YOUR TASK ▸
Look below for the line containing "acc ← at_z accumulatorSubShapes"; from there through the line containing "<= length allowedDimensions)%nat)", both lines included, please set down each line exactly and nothing else.

Segment Start: DATA FOR ANALYSIS

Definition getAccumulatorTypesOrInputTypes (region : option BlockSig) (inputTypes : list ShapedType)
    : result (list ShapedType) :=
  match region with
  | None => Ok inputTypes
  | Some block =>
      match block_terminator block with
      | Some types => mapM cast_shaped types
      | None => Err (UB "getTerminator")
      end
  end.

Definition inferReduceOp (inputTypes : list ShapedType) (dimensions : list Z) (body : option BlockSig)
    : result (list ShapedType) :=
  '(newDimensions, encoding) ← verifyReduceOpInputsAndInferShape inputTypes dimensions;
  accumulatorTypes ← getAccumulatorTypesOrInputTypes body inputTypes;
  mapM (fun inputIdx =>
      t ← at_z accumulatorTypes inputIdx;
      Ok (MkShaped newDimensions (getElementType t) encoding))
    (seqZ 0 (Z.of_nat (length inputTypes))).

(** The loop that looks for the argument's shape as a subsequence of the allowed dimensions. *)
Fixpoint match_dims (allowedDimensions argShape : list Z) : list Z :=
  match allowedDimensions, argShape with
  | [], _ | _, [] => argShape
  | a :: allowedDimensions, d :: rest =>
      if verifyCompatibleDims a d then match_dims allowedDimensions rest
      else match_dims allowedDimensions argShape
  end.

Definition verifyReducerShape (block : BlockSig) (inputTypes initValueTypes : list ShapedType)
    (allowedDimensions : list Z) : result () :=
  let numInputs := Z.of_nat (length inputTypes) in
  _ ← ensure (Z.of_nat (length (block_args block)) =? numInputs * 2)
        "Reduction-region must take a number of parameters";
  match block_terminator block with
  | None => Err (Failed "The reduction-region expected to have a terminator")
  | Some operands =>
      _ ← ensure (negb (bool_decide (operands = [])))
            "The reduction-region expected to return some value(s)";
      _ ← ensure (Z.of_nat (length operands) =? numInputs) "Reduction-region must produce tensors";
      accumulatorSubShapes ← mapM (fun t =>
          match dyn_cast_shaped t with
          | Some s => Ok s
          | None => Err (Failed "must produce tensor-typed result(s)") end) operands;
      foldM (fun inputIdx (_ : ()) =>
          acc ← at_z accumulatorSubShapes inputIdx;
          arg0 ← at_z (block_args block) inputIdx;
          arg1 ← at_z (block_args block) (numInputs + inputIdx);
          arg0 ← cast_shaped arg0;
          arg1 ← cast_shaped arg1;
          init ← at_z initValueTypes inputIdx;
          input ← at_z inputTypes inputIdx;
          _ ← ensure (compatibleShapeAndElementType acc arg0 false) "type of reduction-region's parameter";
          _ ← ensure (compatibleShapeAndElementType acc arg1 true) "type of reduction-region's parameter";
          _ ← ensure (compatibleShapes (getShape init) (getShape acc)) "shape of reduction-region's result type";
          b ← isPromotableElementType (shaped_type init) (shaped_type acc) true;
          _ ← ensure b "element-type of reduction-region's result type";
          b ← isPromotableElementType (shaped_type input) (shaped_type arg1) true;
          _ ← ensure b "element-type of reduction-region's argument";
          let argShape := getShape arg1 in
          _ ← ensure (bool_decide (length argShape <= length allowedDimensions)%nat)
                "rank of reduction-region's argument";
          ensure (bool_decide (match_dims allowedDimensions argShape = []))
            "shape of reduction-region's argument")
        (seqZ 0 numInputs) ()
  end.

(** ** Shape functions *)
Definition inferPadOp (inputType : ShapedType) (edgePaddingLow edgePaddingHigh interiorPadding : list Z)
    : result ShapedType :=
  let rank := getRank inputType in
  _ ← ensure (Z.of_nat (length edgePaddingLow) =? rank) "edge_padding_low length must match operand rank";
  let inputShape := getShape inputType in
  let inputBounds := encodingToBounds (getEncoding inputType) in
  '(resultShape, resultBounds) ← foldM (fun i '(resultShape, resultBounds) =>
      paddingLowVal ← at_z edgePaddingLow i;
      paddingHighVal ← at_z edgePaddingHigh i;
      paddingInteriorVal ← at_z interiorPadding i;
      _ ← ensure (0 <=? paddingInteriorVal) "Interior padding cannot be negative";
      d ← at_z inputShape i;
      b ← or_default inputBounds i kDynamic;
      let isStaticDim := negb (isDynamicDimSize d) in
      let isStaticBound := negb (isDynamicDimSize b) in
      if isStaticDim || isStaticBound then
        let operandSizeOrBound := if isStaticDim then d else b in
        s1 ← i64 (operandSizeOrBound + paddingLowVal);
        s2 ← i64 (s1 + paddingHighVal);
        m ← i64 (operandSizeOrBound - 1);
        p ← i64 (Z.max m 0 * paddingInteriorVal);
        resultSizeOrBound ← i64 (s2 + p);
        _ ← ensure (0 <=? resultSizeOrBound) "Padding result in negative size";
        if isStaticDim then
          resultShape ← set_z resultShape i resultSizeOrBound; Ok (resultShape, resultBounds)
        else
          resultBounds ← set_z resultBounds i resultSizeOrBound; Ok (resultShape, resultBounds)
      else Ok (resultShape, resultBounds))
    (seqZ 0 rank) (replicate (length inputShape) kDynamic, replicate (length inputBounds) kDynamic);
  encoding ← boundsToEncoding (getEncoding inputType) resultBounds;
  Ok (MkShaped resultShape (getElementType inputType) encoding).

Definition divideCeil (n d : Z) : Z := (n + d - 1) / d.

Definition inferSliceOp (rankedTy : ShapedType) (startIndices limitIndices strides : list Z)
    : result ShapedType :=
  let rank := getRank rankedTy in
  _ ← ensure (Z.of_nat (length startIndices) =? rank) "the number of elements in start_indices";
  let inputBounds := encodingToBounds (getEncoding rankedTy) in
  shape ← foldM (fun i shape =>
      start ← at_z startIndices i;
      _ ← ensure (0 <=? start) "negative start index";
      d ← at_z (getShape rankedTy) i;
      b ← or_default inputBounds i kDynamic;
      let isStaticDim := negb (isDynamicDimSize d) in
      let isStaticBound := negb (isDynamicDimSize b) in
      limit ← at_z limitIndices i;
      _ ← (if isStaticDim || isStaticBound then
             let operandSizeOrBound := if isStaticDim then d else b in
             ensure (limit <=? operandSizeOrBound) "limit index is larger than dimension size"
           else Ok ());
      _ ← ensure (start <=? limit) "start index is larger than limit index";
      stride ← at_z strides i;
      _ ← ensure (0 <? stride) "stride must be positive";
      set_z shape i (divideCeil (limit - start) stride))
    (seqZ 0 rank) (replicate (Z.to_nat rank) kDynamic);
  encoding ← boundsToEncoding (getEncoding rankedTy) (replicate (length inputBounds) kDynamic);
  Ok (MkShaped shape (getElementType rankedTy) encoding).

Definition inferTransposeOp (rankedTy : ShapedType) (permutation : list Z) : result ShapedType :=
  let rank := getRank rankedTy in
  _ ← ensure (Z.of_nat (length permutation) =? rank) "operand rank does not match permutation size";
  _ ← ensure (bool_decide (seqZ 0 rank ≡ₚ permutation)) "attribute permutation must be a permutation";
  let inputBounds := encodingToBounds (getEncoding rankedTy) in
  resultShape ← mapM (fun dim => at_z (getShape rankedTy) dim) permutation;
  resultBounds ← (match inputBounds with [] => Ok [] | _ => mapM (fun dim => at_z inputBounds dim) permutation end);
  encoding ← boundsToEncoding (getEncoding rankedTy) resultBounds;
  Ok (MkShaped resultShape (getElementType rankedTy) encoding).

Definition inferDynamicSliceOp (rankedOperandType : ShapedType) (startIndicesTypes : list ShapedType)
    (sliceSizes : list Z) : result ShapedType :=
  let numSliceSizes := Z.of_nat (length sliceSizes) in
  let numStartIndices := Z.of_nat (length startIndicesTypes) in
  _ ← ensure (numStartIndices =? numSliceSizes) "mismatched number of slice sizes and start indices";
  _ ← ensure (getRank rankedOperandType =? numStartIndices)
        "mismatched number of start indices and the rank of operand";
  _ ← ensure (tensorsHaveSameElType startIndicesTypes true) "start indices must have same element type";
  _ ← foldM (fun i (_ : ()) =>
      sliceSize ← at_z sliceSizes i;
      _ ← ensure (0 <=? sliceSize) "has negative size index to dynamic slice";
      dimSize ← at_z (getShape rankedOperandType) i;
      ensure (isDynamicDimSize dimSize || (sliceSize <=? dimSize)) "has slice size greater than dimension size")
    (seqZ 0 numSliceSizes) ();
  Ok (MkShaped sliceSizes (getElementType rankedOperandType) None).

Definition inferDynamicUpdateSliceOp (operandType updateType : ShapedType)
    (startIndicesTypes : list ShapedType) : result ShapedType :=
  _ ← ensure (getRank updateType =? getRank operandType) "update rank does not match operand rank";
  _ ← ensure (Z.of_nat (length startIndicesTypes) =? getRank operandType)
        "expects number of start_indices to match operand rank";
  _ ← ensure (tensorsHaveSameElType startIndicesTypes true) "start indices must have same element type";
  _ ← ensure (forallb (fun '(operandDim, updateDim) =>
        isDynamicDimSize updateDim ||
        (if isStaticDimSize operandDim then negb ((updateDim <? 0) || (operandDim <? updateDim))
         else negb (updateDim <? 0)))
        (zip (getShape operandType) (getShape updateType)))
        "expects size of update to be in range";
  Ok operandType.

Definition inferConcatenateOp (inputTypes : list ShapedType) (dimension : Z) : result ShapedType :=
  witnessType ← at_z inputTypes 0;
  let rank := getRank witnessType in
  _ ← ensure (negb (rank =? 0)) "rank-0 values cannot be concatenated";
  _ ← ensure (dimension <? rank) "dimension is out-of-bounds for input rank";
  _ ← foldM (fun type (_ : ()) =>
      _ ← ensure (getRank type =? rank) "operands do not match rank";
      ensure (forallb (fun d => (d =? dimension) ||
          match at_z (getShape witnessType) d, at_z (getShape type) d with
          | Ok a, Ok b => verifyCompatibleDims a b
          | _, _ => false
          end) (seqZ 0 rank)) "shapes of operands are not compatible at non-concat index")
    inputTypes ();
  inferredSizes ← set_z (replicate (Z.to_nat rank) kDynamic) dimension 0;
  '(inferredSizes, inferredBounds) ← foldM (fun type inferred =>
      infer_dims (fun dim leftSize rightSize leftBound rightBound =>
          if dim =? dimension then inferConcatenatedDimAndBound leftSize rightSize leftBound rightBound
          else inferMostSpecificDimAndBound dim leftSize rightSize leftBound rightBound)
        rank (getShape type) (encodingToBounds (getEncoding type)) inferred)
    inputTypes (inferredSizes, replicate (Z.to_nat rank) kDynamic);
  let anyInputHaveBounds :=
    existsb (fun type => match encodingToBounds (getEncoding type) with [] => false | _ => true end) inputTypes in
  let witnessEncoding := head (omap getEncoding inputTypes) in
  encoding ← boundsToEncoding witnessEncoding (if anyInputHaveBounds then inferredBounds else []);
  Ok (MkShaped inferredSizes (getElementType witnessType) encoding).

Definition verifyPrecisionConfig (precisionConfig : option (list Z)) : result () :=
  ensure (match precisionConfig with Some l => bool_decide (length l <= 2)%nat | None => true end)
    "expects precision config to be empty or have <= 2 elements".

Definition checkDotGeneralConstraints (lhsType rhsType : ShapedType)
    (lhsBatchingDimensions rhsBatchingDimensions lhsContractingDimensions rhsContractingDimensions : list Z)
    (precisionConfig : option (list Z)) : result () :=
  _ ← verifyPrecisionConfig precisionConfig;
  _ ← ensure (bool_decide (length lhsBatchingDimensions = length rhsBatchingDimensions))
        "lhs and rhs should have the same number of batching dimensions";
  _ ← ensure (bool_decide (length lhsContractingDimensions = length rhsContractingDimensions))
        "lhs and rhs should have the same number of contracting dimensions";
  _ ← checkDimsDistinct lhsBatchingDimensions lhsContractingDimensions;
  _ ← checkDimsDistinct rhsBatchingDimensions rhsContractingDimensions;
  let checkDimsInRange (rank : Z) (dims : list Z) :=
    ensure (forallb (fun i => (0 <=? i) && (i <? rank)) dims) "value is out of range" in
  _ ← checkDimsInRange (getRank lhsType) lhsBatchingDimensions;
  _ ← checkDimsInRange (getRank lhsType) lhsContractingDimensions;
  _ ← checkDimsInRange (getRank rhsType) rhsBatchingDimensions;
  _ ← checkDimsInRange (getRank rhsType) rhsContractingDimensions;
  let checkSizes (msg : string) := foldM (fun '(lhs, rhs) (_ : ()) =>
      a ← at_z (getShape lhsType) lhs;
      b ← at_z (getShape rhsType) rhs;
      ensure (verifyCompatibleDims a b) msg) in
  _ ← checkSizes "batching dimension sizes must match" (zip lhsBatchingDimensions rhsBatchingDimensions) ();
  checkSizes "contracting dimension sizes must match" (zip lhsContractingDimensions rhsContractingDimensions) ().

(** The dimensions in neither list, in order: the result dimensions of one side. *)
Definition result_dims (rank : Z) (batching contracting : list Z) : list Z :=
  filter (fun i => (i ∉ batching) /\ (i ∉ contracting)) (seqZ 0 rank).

Segment End: DATA FOR ANALYSIS
Segment Start: DATA FOR ANALYSIS

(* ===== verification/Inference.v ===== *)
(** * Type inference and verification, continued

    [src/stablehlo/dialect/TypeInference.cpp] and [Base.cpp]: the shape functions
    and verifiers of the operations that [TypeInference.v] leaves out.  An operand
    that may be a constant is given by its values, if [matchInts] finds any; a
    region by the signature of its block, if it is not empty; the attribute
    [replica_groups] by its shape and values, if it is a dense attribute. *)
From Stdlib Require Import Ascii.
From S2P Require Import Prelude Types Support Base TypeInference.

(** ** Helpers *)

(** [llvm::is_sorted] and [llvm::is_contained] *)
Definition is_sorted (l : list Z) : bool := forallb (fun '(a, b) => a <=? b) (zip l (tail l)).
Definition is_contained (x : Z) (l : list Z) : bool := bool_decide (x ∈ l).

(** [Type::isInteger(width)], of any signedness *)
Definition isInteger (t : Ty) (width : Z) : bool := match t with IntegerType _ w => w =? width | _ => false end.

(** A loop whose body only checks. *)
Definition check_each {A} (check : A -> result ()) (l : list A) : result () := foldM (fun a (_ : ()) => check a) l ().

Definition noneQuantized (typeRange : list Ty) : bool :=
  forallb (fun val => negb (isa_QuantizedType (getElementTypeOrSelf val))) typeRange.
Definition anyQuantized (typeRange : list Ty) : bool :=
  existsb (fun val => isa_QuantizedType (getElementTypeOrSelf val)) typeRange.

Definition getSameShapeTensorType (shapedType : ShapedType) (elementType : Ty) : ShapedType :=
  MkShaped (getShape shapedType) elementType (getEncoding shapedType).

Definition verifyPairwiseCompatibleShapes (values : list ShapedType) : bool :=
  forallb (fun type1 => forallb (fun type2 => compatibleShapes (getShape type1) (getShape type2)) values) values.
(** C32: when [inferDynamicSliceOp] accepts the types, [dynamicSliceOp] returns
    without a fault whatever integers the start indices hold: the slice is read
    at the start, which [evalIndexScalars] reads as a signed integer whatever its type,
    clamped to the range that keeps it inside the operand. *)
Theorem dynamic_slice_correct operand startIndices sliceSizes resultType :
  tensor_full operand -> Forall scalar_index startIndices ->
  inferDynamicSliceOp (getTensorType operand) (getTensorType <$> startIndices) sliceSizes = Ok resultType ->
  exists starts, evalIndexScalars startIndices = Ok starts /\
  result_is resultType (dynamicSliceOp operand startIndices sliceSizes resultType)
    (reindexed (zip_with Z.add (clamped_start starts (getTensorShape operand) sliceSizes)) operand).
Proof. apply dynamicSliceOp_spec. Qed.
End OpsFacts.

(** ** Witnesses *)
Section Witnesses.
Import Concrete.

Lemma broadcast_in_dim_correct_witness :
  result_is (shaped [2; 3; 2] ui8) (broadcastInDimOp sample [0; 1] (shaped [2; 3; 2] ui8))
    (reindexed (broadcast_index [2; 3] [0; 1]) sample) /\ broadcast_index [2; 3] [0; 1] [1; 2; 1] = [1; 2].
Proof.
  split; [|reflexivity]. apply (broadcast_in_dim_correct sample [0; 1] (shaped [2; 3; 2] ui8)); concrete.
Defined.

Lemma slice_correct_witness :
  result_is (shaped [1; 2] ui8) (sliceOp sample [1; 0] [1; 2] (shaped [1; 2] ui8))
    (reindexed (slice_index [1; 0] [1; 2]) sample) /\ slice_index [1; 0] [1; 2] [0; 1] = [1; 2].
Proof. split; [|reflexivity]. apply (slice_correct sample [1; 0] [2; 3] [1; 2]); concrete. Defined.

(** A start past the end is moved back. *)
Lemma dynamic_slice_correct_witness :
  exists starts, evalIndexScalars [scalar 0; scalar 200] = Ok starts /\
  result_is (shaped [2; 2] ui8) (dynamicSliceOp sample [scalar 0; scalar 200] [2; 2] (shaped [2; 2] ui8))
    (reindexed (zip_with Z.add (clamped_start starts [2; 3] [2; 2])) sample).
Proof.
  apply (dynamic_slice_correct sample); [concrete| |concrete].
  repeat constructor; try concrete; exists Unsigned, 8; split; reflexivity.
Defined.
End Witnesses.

Segment End: DATA FOR ANALYSIS

SOLUTION FOR THIS EXERCISE ▸
          acc ← at_z accumulatorSubShapes inputIdx;
          arg0 ← at_z (block_args block) inputIdx;
          arg1 ← at_z (block_args block) (numInputs + inputIdx);
          arg0 ← cast_shaped arg0;
          arg1 ← cast_shaped arg1;
          init ← at_z initValueTypes inputIdx;
          input ← at_z inputTypes inputIdx;
          _ ← ensure (compatibleShapeAndElementType acc arg0 false) "type of reduction-region's parameter";
          _ ← ensure (compatibleShapeAndElementType acc arg1 true) "type of reduction-region's parameter";
          _ ← ensure (compatibleShapes (getShape init) (getShape acc)) "shape of reduction-region's result type";
          b ← isPromotableElementType (shaped_type init) (shaped_type acc) true;
          _ ← ensure b "element-type of reduction-region's result type";
          b ← isPromotableElementType (shaped_type input) (shaped_type arg1) true;
          _ ← ensure b "element-type of reduction-region's argument";
          let argShape := getShape arg1 in
          _ ← ensure (bool_decide (length argShape <= length allowedDimensions)%nat)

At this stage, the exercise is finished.